* What to produce: Could you restate, word for word, the line that has "Lemma quote_not_escaped (l" and all lines following it through the end of the entries below?

* Records for processing:
Content starts

(** ** A session *)

(** One buffer on its way from the dongle to the file, in upper side band; both threads wait
    before and behind it. *)
Definition demo_start : fm := fm_start usb_config (demod_init silence silence).2 (mk_controller [100000000] 1 0 0 false).
Definition demod_waits (f : fm) : fm :=
  let f := set_demod (test false (h_demod f)) (busy f) f in set_demod (safe_cond_wait (h_demod f)) (busy f) f.
Definition output_waits (f : fm) : fm :=
  let f := set_output (test false (h_output f)) f in set_output (safe_cond_wait (h_output f)) f.
Definition demo_wait : fm := output_waits (demod_waits (set_dongle D_running demo_start)).
Definition demo_got : fm := callback_signal (callback true [130; 120; 255; 0; 0; 0; 7; 9] demo_wait).
Definition demo_worked : fm := default demo_got (demod_work (H := no_atan) demo_got).
Definition demo_stored : fm := demod_signal (demod_copy [-6; -984] demo_worked).
Definition demo_written : fm := output_write demo_stored.
Definition demo_rest : fm := output_waits (set_output (back (h_output demo_written)) (demod_waits demo_written)).

Abbreviation demo_step := (prompt_step (H := no_atan) true).
Ltac demo_prompt := split_and!; first [by apply prompt_same|by apply prompt_store|by apply prompt_signal|apply prompt_at; vm_compute; congruence|vm_compute; reflexivity].

Lemma demod_waits_rtc f : at_ (h_demod f) = C_test -> do_exit f = false -> main f = M_loop -> rtc demo_step f (demod_waits f).
Proof.
  intros Ha He Hm. pose proof (S_demod_test (H := no_atan) true anything f Ha) as S1. rewrite He in S1.
  eapply rtc_l; [split; [exact S1|]; split_and!; [apply prompt_at; [done|congruence]|apply prompt_same|done]|].
  apply rtc_once. split; [by apply S_demod_wait|]. split_and!; [by apply prompt_at|apply prompt_same|done].
Qed.
Lemma output_waits_rtc f : at_ (h_output f) = C_test -> do_exit f = false -> main f = M_loop -> rtc demo_step f (output_waits f).
Proof.
  intros Ha He Hm. pose proof (S_output_test (H := no_atan) true anything f Ha) as S1. rewrite He in S1.
  eapply rtc_l; [split; [exact S1|]; split_and!; [apply prompt_same|apply prompt_at; [done|congruence]|done]|].
  apply rtc_once. split; [by apply S_output_wait|]. split_and!; [apply prompt_same|by apply prompt_at|done].
Qed.
(** ** The intended tokens *)

Definition value (v : option (list Z)) : token := match v with Some v => Str v | None => Null end.
Definition field (label : string) (v : token) : list token := [Str (bytes label); Punct 58; v].
Definition entry_tokens (e : entry) : list token :=
  [Punct 123] ++ field "index" (Num (index e)) ++ [Punct 44] ++ field "name" (value (name e)) ++ [Punct 44] ++
  field "manufacturer" (value (manufact e)) ++ [Punct 44] ++ field "product" (value (product e)) ++ [Punct 44] ++
  field "serial" (value (serial e)) ++ [Punct 125].
Fixpoint entries_tokens (l : list entry) : list token :=
  match l with [] => [] | [e] => entry_tokens e | e :: l => entry_tokens e ++ [Punct 44] ++ entries_tokens l end.
Definition json_tokens (l : list entry) : list token :=
  [Punct 123; Str (bytes "devices"); Punct 58; Punct 91] ++ entries_tokens l ++ [Punct 93; Punct 125].

Definition plain_opt (v : option (list Z)) : Prop := match v with Some v => plain v | None => True end.
Definition plain_entry (e : entry) : Prop :=
  0 <= index e /\ plain_opt (name e) /\ plain_opt (manufact e) /\ plain_opt (product e) /\ plain_opt (serial e).

Definition is_plain (v : list Z) : bool := forallb (fun c => (32 <=? c) && negb (c =? 34) && negb (c =? 92)) v.
Lemma is_plain_spec v : is_plain v = true -> plain v.
Proof.
  unfold is_plain, plain. induction v as [|c v IH]; cbn [forallb]; [constructor|]. rewrite !andb_true_iff, !negb_true_iff, Z.leb_le, !Z.eqb_neq.
  intros [[[? ?] ?] Hv]. constructor; [done|by apply IH].
Qed.

Lemma reads_value v : plain_opt v -> reads Between (match v with Some v => [34] ++ v ++ [34] | None => bytes "null" end) [value v] Between.
Proof. destruct v as [v|]; cbn [plain_opt]; [apply reads_str|done]. Qed.

(** What stands before a label. *)
Lemma reads_lead (comma pretty : bool) (indent : Z) :
  reads Between ((if comma then bytes "," else []) ++ (if pretty then 10 :: spaces indent else [])) (if comma then [Punct 44] else []) Between.
Proof.
  rewrite <- (app_nil_r (if comma then [Punct 44] else [] : list token)). eapply reads_app; [by destruct comma|].
  destruct pretty; [|done]. change (10 :: spaces indent) with ([10] ++ spaces indent). change (@nil token) with (@nil token ++ []).
  eapply reads_app; [done|apply reads_spaces].
Qed.
Lemma reads_label label : is_plain (bytes label) = true -> forall sep, sep = bytes ": " \/ sep = bytes ":" ->
  reads Between ([34] ++ bytes label ++ [34] ++ sep) [Str (bytes label); Punct 58] Between.
Proof.
  intros Hl sep Hs. replace ([34] ++ bytes label ++ [34] ++ sep) with (([34] ++ bytes label ++ [34]) ++ sep) by (by rewrite <- !app_assoc).
  change [Str (bytes label); Punct 58] with ([Str (bytes label)] ++ [Punct 58]).
  eapply reads_app; [by apply reads_str, is_plain_spec|]. by destruct Hs as [->| ->].
Qed.

Lemma reads_field label v (comma pretty : bool) indent : is_plain (bytes label) = true -> plain_opt v ->
  reads Between (json_field label v comma pretty indent) ((if comma then [Punct 44] else []) ++ field label (value v)) Between.
Proof.
  intros Hl Hv. unfold json_field. rewrite app_assoc. eapply reads_app; [apply reads_lead|].
  change (field label (value v)) with ([Str (bytes label); Punct 58] ++ [value v]).
  rewrite (app_assoc (bytes label)), (app_assoc [34]). rewrite (app_assoc ([34] ++ _)).
  eapply reads_app; [|by apply reads_value]. rewrite <- !app_assoc. apply reads_label; auto.
Qed.

Lemma reads_fields e pretty indent : plain_entry e ->
  reads Between (json_fields e pretty indent)
    ([Punct 44] ++ field "name" (value (name e)) ++ [Punct 44] ++ field "manufacturer" (value (manufact e)) ++ [Punct 44] ++
     field "product" (value (product e)) ++ [Punct 44] ++ field "serial" (value (serial e))) Between.
Proof.
  intros (_ & Hn & Hm & Hp & Hs). unfold json_fields.
  rewrite (app_assoc [Punct 44] (field "name" _)). eapply reads_app; [by apply (reads_field "name")|].
  rewrite (app_assoc [Punct 44] (field "manufacturer" _)). eapply reads_app; [by apply (reads_field "manufacturer")|].
  rewrite (app_assoc [Punct 44] (field "product" _)). eapply reads_app; [by apply (reads_field "product")|].
  by apply (reads_field "serial").
Qed.

(** The fields behind the number of the device. *)
Lemma reads_rest n e pretty indent l : plain_entry e -> reads Between l [Punct 125] Between ->
  reads (InNum n) (json_fields e pretty indent ++ l)
    (Num n :: [Punct 44] ++ field "name" (value (name e)) ++ [Punct 44] ++ field "manufacturer" (value (manufact e)) ++ [Punct 44] ++
     field "product" (value (product e)) ++ [Punct 44] ++ field "serial" (value (serial e)) ++ [Punct 125]) Between.
Proof.
  intros He Hl. pose proof (reads_app _ _ _ _ _ _ _ (reads_fields e pretty indent He) Hl) as H. rewrite <- !app_assoc in H.
  unfold json_fields, json_field in *. change (bytes ",") with [44] in *. cbn [app] in *. by apply reads_after_num.
Qed.

Lemma reads_entry first pretty e : plain_entry e ->
  reads Between (json_cb first pretty e) ((if first then [] else [Punct 44]) ++ entry_tokens e) Between.
Proof.
  intros He. pose proof He as (Hi & _). unfold json_cb. eapply reads_app; [by destruct first|]. unfold entry_tokens.
  change (field "index" (Num (index e))) with ([Str (bytes "index"); Punct 58] ++ [Num (index e)]). rewrite <- (app_assoc [Str _; _]). destruct pretty.
  - rewrite (app_assoc [10]). eapply reads_app; [done|]. unfold json_index. rewrite <- !app_assoc. cbn [app].
    change (10 :: spaces 6 ++ ?l) with ((10 :: spaces 6) ++ l).
    match goal with |- reads _ ((10 :: spaces 6) ++ 34 :: bytes "index" ++ 34 :: bytes ": " ++ ?l) _ _ =>
      replace ((10 :: spaces 6) ++ 34 :: bytes "index" ++ 34 :: bytes ": " ++ l)
        with (((10 :: spaces 6) ++ 34 :: bytes "index" ++ 34 :: bytes ": ") ++ l) by (by rewrite <- !app_assoc; cbn [app]) end.
    change (Str (bytes "index") :: Punct 58 :: ?l) with ([Str (bytes "index"); Punct 58] ++ l). eapply reads_app; [done|].
    match goal with |- reads _ _ ?ts _ => change ts with ([] ++ ts) end. eapply reads_app; [by apply reads_decimal|].
    by apply reads_rest.
  - eapply reads_app; [done|].
    match goal with |- reads _ ([34] ++ bytes "index" ++ [34] ++ bytes ":" ++ ?l) _ _ =>
      replace ([34] ++ bytes "index" ++ [34] ++ bytes ":" ++ l) with (([34] ++ bytes "index" ++ [34] ++ bytes ":") ++ l) by (by rewrite <- !app_assoc) end.
    eapply reads_app; [by apply reads_label; auto|].
    match goal with |- reads _ _ ?ts _ => change ts with ([] ++ ts) end. eapply reads_app; [by apply reads_decimal|]. by apply reads_rest.
Qed.

Lemma entries_tokens_cons e l : entries_tokens (e :: l) = entry_tokens e ++ match l with [] => [] | _ => [Punct 44] ++ entries_tokens l end.
Proof. destruct l; [by rewrite app_nil_r|done]. Qed.
Lemma reads_loop pretty l : Forall plain_entry l -> forall first,
  reads Between (json_loop first pretty l) (match l with [] => [] | _ => (if first then [] else [Punct 44]) ++ entries_tokens l end) Between.
Proof.
  induction 1 as [|e l He _ IH]; intros first; [done|]. cbn [json_loop]. rewrite entries_tokens_cons, app_assoc.
  eapply reads_app; [by apply reads_entry|]. specialize (IH false). by destruct l.
Qed.

(** The JSON output, pretty or not, is one text: read as JSON it has exactly the tokens of
    an object with the list of the devices, each with its number and its four strings or null,
    in order - as long as no string of a device holds a quote, a backslash or a control
    character, which the tool does not escape. *)
Theorem list_json_tokens pretty devices :
  Forall plain_entry devices -> lex (main true pretty devices) = Some (json_tokens devices).
Proof.
  intros Hd. assert (H : reads Between (main true pretty devices) (json_tokens devices) Between); [|unfold lex; by rewrite H].
  unfold main, json_tokens. assert (Ht : (match devices with [] => [] | _ => entries_tokens devices end) = entries_tokens devices) by (by destruct devices).
  eapply reads_app; [by destruct pretty|]. apply (reads_app _ _ _ Between); [|by destruct pretty]. rewrite <- Ht. apply (reads_loop pretty devices Hd true).
Qed.

Definition demo_entry : entry := mk_entry 12 (Some (bytes "Generic RTL2832U")) (Some (bytes "Realtek")) None (Some (bytes "00000001")).
Lemma list_json_tokens_witness :
  lex (main true true [demo_entry; demo_entry]) = Some (json_tokens [demo_entry; demo_entry]) /\
  lex (main true false [demo_entry]) = Some (json_tokens [demo_entry]).
Proof.
  assert (plain_entry demo_entry) by (split; [done|]; split_and!; try apply is_plain_spec; done).
  split; apply list_json_tokens; by repeat constructor.
Defined.

(** A serial number with a quote makes output that is not JSON. *)
Lemma quote_not_escaped (l := [mk_entry 0 None None None (Some [49; 34; 50])]) : lex (main true false l) <> Some (json_tokens l).
Proof. by vm_compute. Qed.

End RtlListProps.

Content ends

* Solved exercise:
Lemma quote_not_escaped (l := [mk_entry 0 None None None (Some [49; 34; 50])]) : lex (main true false l) <> Some (json_tokens l).
Proof. by vm_compute. Qed.

End RtlListProps.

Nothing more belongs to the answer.